# PROBLEM DESCRIPTION
In the entries that follow, the line with "p !!! entry))" opens the range and the line with "Definition distinct_queues (p" closes it; repeat that range exactly, both lines included.

[Stored data entries]
══════════════════════════════
(* ===== verification/QueuePools.v ===== *)
(** * Pools of queues and events

    Models caravan/alpaka/queue/{queue_pool,shared_queue_pool}.hpp and
    event_pool.hpp.  A lease pool hands every connected graph queues of
    its own and grows when there are not enough; an event pool keeps its free entries in a linked
    list; the shared pool maps the lanes of all graphs to a fixed set of queues and locks the ones
    a graph uses, in ascending order, while it submits. *)
From Stdlib Require Import ZArith Lia.
From stdpp Require Import base list numbers sorting relations strings.
From S2P Require Import Prelude Transition Outcome.

(** ** Leases of queues *)

(** [QueuePool]: whether each of its entries is leased. *)
Definition QueuePool : Type := list bool.

(** The loop over the entries that are not leased. *)
Definition idle (count : nat) (pool : QueuePool) : list nat :=
  foldl (fun entries e => if (negb (pool !!! e) && negb (length entries =? count)%nat)%bool then entries ++ [e] else entries)
    [] (seq 0 (length pool)).

Definition mark (leased : bool) (entries : list nat) (pool : list bool) : list bool :=
  foldl (fun pool e => <[e := leased]> pool) pool entries.

Definition acquire (count : nat) (pool : QueuePool) : list nat * QueuePool :=
  let entries := idle count pool in
  let grown := (count - length entries)%nat in
  let entries := entries ++ seq (length pool) grown in
  (entries, mark true entries (pool ++ replicate grown false)).

Definition release (entries : list nat) (pool : QueuePool) : QueuePool := mark false entries pool.

(** A pool with the leases that are out. *)
Inductive lease_step : QueuePool * list (list nat) -> QueuePool * list (list nat) -> Prop :=
  | lease_acquire pool leases count entries pool' :
      acquire count pool = (entries, pool') -> lease_step (pool, leases) (pool', leases ++ [entries])
  | lease_release pool before entries after :
      lease_step (pool, before ++ entries :: after) (release entries pool, before ++ after).

(** ** Leases of events *)

(** [EventPool]: the [next] link of every entry, and the first free one. *)
Record EventPool : Type := mkEventPool { m_entries : list (option nat); m_free : option nat }.

Definition event_acquire (p : EventPool) : nat * EventPool :=
  match m_free p with
  | Some entry => (entry, mkEventPool (m_entries p) (m_entries p !!! entry))
  | None => (length (m_entries p), mkEventPool (m_entries p ++ [None]) None)
  end.

Definition event_release (entry : nat) (p : EventPool) : EventPool :=
  mkEventPool (<[entry := m_free p]> (m_entries p)) (Some entry).

Inductive event_step : EventPool * list nat -> EventPool * list nat -> Prop :=
  | event_step_acquire p leased entry p' :
      event_acquire p = (entry, p') -> event_step (p, leased) (p', leased ++ [entry])
  | event_step_release p before entry after :
      event_step (p, before ++ entry :: after) (event_release entry p, before ++ after).

(** ** The shared pool *)

Record SharedQueuePool : Type := mkShared { queueCount : nat; m_next : nat; m_started : bool }.

Definition SharedQueuePool_init (count : nat) : outcome SharedQueuePool :=
  if (count =? 0)%nat then Throw invalid_argument "SharedQueuePool requires at least one queue"
  else Ret (mkShared count 0 false).

Definition addQueues (count : nat) : Host SharedQueuePool unit :=
  p ← get_state;
  if m_started p then throw logic_error "SharedQueuePool cannot grow after its first submission"
  else modify (fun p => mkShared (queueCount p + count) (m_next p) (m_started p)).

(** The base of a binding. *)
Definition shared_acquire (laneCount : nat) (p : SharedQueuePool) : nat * SharedQueuePool :=
  (m_next p, mkShared (queueCount p) ((m_next p + laneCount mod queueCount p) mod queueCount p) true).

(** [Binding::operator[]]. *)
Definition binding_queue (p : SharedQueuePool) (base lane : nat) : nat := (base + lane) mod queueCount p.

(** The queues a graph uses, each once, in ascending order. *)
Definition distinct_queues (p : SharedQueuePool) (base : nat) (lanes : list nat) : list nat :=
  foldl (fun distinct lane =>
    let index := binding_queue p base lane in
    if existsb (fun q => q =? index)%nat distinct then distinct else distinct ++ [index]) [] lanes.
Definition lock_order (p : SharedQueuePool) (base : nat) (lanes : list nat) : list nat :=
  merge_sort le (distinct_queues p base lanes).

(** [Binding::start] of every thread: how many locks it has, what it does next. *)
Inductive phase : Type :=
  | Locking (held : nat)
  | Submitting
  | Unlocking (held : nat)
  | Published.

#[global] Instance phase_eq_dec : EqDecision phase.
Proof. solve_decision. Defined.

Section shared.
Context (plans : list (list nat)).   (* the lock orders of the operations *)

(** The locks an operation holds. *)
Definition holds (plan : list nat) (ph : phase) : list nat :=
  match ph with
  | Locking held | Unlocking held => take held plan
  | Submitting => plan
  | Published => []
  end.

Definition locks (phases : list phase) : list nat := concat (zip_with holds plans phases).

Definition free (phases : list phase) (q : nat) : Prop := q ∉ locks phases.

Inductive start_step : list phase -> list phase -> Prop :=
  | start_lock phases t plan held q :
      plans !! t = Some plan -> phases !! t = Some (Locking held) -> plan !! held = Some q -> free phases q ->
      start_step phases (<[t := Locking (S held)]> phases)
  | start_submit phases t plan :
      plans !! t = Some plan -> phases !! t = Some (Locking (length plan)) -> start_step phases (<[t := Submitting]> phases)
  | start_submitted phases t plan :
      plans !! t = Some plan -> phases !! t = Some Submitting -> start_step phases (<[t := Unlocking (length plan)]> phases)
  | start_unlock phases t held :
      phases !! t = Some (Unlocking (S held)) -> start_step phases (<[t := Unlocking held]> phases)
  | start_publish phases t :
      phases !! t = Some (Unlocking 0) -> start_step phases (<[t := Published]> phases).

Definition all_start : list phase := replicate (length plans) (Locking 0).
End shared.

(** ** Leases are disjoint *)

Lemma idle_spec count pool :
  idle count pool = take count (filter (fun e => pool !!! e = false) (seq 0 (length pool))).
Proof.
  unfold idle. assert (Hg : forall l acc, length acc <= count ->
    foldl (fun entries e => if (negb (pool !!! e) && negb (length entries =? count))%bool then entries ++ [e] else entries) acc l =
    acc ++ take (count - length acc) (filter (fun e => pool !!! e = false) l)).
  { induction l as [|e l IH]; intros acc Hacc; [by cbn [foldl]; rewrite filter_nil, take_nil, app_nil_r|]. cbn [foldl]. rewrite filter_cons.
    destruct (pool !!! e) eqn:He; cbn [negb andb].
    - rewrite decide_False by done. by apply IH.
    - rewrite decide_True by done. destruct (Nat.eqb_spec (length acc) count) as [Hc|Hc]; cbn [negb].
      + rewrite IH by done. by rewrite Hc, Nat.sub_diag.
      + rewrite IH by (rewrite length_app; simpl; lia). rewrite <-app_assoc, length_app. simpl. f_equal.
        replace (count - length acc) with (S (count - (length acc + 1))) by lia. done. }
  rewrite Hg by (simpl; lia). by rewrite Nat.sub_0_r.
Qed.

Lemma mark_length b es pool : length (mark b es pool) = length pool.
Proof. revert pool. induction es as [|e es IH]; intros pool; [done|]. change (length (mark b es (<[e := b]> pool)) = length pool). by rewrite IH, length_insert. Qed.

Lemma mark_lookup b es pool i : i < length pool -> mark b es pool !!! i = if decide (i ∈ es) then b else pool !!! i.
Proof.
  revert pool. induction es as [|e es IH]; intros pool Hi.
  { rewrite decide_False by apply not_elem_of_nil. done. }
  change (mark b es (<[e := b]> pool) !!! i = if decide (i ∈ e :: es) then b else pool !!! i). rewrite IH by (by rewrite length_insert). destruct (decide (i = e)) as [->|Hne].
  - rewrite (decide_True (P := e ∈ e :: es)) by (by left). rewrite list_lookup_total_insert_eq by done. by destruct (decide _).
  - rewrite list_lookup_total_insert_ne by done. destruct (decide (i ∈ es)).
    + rewrite decide_True by (by right). done.
    + rewrite decide_False; [done|]. by intros [?|?]%elem_of_cons.
Qed.

(** The flags mark exactly the leases that are out. *)
Record leases_ok (pool : QueuePool) (leases : list (list nat)) : Prop := {
  lo_once : NoDup (concat leases);
  lo_in : forall e, e ∈ concat leases -> e < length pool;
  lo_flag : forall e, e < length pool -> pool !!! e = bool_decide (e ∈ concat leases)
}.

Lemma idle_length pool leases : leases_ok pool leases ->
  length (filter (fun e => pool !!! e = false) (seq 0 (length pool))) + length (concat leases) = length pool.
Proof.
  intros [Hnd Hin Hfl]. rewrite <-length_app. rewrite <-(length_seq (length pool) 0) at 2. apply Permutation_length.
  apply NoDup_Permutation.
  - apply list.NoDup_app. split_and!; [apply list.NoDup_filter, NoDup_seq| |done].
    intros e [He Hs%elem_of_seq]%list_elem_of_filter Hc. rewrite Hfl in He by lia.
    by apply bool_decide_eq_false in He.
  - apply NoDup_seq.
  - intros e. rewrite elem_of_app, list_elem_of_filter, elem_of_seq. split.
    + intros [[_ ?]|He]; [done|]. specialize (Hin e He). lia.
    + intros He. rewrite Hfl by lia. destruct (decide (e ∈ concat leases)); [by right|left].
      split; [by apply bool_decide_eq_false|done].
Qed.

Lemma acquire_spec count pool leases entries pool' : leases_ok pool leases -> acquire count pool = (entries, pool') ->
  length entries = count /\ leases_ok pool' (leases ++ [entries]) /\
  length pool' = Nat.max (length pool) (length (concat leases) + count).
Proof.
  intros Hok [= <- <-]. pose proof (idle_length pool leases Hok) as Hidle. destruct Hok as [Hnd Hin Hfl].
  rewrite idle_spec. set (free := filter _ (seq 0 (length pool))) in *.
  set (grown := count - length (take count free)).
  assert (Hfree : forall e, e ∈ take count free -> e < length pool /\ e ∉ concat leases).
  { intros e He. apply elem_of_take in He as (i & He & _). apply list_elem_of_lookup_2, list_elem_of_filter in He as [He Hs%elem_of_seq].
    split; [lia|]. rewrite Hfl in He by lia. by apply bool_decide_eq_false in He. }
  assert (Hgl : length (take count free) + grown = count) by (unfold grown; rewrite length_take; lia).
  assert (Hnd' : NoDup (take count free ++ seq (length pool) grown)).
  { apply list.NoDup_app. split_and!; [|by intros e [He _]%Hfree ?%elem_of_seq; lia|apply NoDup_seq].
    apply (sublist_NoDup _ free); [apply list.NoDup_filter, NoDup_seq|apply sublist_take]. }
  split_and!.
  - rewrite length_app, length_seq. exact Hgl.
  - constructor; rewrite concat_app; simpl; rewrite app_nil_r.
    + apply list.NoDup_app. split_and!; [done| |exact Hnd'].
      intros e He [He'|He'%elem_of_seq]%elem_of_app; [by apply Hfree in He' as [_ ?]|specialize (Hin e He); lia].
    + rewrite mark_length, length_app, length_replicate. intros e [He|[He|He%elem_of_seq]%elem_of_app]%elem_of_app; [specialize (Hin e He); lia|apply Hfree in He; lia|lia].
    + intros e He. rewrite mark_length in He. rewrite mark_lookup by done. rewrite length_app, length_replicate in He.
      destruct (decide _) as [Hd|Hd].
      { symmetry. apply bool_decide_eq_true, elem_of_app. by right. }
      destruct (decide (e < length pool)) as [Hlt|Hge].
      * rewrite lookup_total_app_l, Hfl by done. apply bool_decide_ext. rewrite elem_of_app. tauto.
      * exfalso. apply Hd, elem_of_app. right. apply elem_of_seq. lia.
  - rewrite mark_length, length_app, length_replicate. unfold grown. rewrite length_take. lia.
Qed.

Lemma release_spec pool before entries after : leases_ok pool (before ++ entries :: after) ->
  leases_ok (release entries pool) (before ++ after).
Proof.
  intros [Hnd Hin Hfl].
  assert (Hp : concat (before ++ entries :: after) ≡ₚ entries ++ concat (before ++ after)).
  { rewrite !concat_app. simpl. rewrite !app_assoc. f_equiv. apply Permutation_app_comm. }
  rewrite Hp in Hnd. apply list.NoDup_app in Hnd as (_ & Hd & Hnd). constructor; unfold release; [done| |].
  - intros e He. rewrite mark_length. apply Hin. rewrite Hp. apply elem_of_app. by right.
  - intros e He. rewrite mark_length in He. rewrite mark_lookup by done. destruct (decide (e ∈ entries)) as [Hi|Hi].
    + symmetry. apply bool_decide_eq_false. by apply Hd.
    + rewrite Hfl by done. apply bool_decide_ext. rewrite Hp, elem_of_app. tauto.
Qed.

(** Leases of queues never overlap, whatever graphs connect and complete: in every
    reachable state of the pool a queue is in at most one lease and marked as leased exactly while it is, and
    [acquire] returns as many queues as were asked for, none of them out, without waiting; it makes new
    ones only for what the idle ones do not cover. *)
Theorem pool_leases count0 pool leases :
  rtc lease_step (replicate count0 false, []) (pool, leases) ->
  NoDup (concat leases) /\
  (forall e, e < length pool -> pool !!! e = bool_decide (e ∈ concat leases)) /\
  forall count entries pool', acquire count pool = (entries, pool') ->
    length entries = count /\ NoDup (concat leases ++ entries) /\
    length pool' = Nat.max (length pool) (length (concat leases) + count).
Proof.
  intros Hrun. assert (Hok : leases_ok pool leases).
  { apply (preserved_rtc lease_step (fun s => leases_ok s.1 s.2) (replicate count0 false, []) (pool, leases)); [| |exact Hrun].
    - intros [p ls] [p' ls'] Hp Hstep. inversion Hstep; subst; [by eapply acquire_spec|by apply release_spec].
    - constructor; simpl; [constructor|by intros e ?%elem_of_nil|]. intros e He.
      rewrite length_replicate in He. etransitivity; [by apply lookup_total_replicate_2|done]. }
  split_and!; [apply Hok|apply Hok|]. intros count entries pool' Ha.
  destruct (acquire_spec count pool leases entries pool' Hok Ha) as (Hl & [Hnd _ _] & Hs).
  rewrite concat_app in Hnd. simpl in Hnd. rewrite app_nil_r in Hnd. by split_and!.
Qed.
══════════════════════════════
# SOLUTION
  | Some entry => (entry, mkEventPool (m_entries p) (m_entries p !!! entry))
  | None => (length (m_entries p), mkEventPool (m_entries p ++ [None]) None)
  end.

Definition event_release (entry : nat) (p : EventPool) : EventPool :=
  mkEventPool (<[entry := m_free p]> (m_entries p)) (Some entry).

Inductive event_step : EventPool * list nat -> EventPool * list nat -> Prop :=
  | event_step_acquire p leased entry p' :
      event_acquire p = (entry, p') -> event_step (p, leased) (p', leased ++ [entry])
  | event_step_release p before entry after :
      event_step (p, before ++ entry :: after) (event_release entry p, before ++ after).

(** ** The shared pool *)

Record SharedQueuePool : Type := mkShared { queueCount : nat; m_next : nat; m_started : bool }.

Definition SharedQueuePool_init (count : nat) : outcome SharedQueuePool :=
  if (count =? 0)%nat then Throw invalid_argument "SharedQueuePool requires at least one queue"
  else Ret (mkShared count 0 false).

Definition addQueues (count : nat) : Host SharedQueuePool unit :=
  p ← get_state;
  if m_started p then throw logic_error "SharedQueuePool cannot grow after its first submission"
  else modify (fun p => mkShared (queueCount p + count) (m_next p) (m_started p)).

(** The base of a binding. *)
Definition shared_acquire (laneCount : nat) (p : SharedQueuePool) : nat * SharedQueuePool :=
  (m_next p, mkShared (queueCount p) ((m_next p + laneCount mod queueCount p) mod queueCount p) true).

(** [Binding::operator[]]. *)
Definition binding_queue (p : SharedQueuePool) (base lane : nat) : nat := (base + lane) mod queueCount p.

(** The queues a graph uses, each once, in ascending order. *)
Definition distinct_queues (p : SharedQueuePool) (base : nat) (lanes : list nat) : list nat :=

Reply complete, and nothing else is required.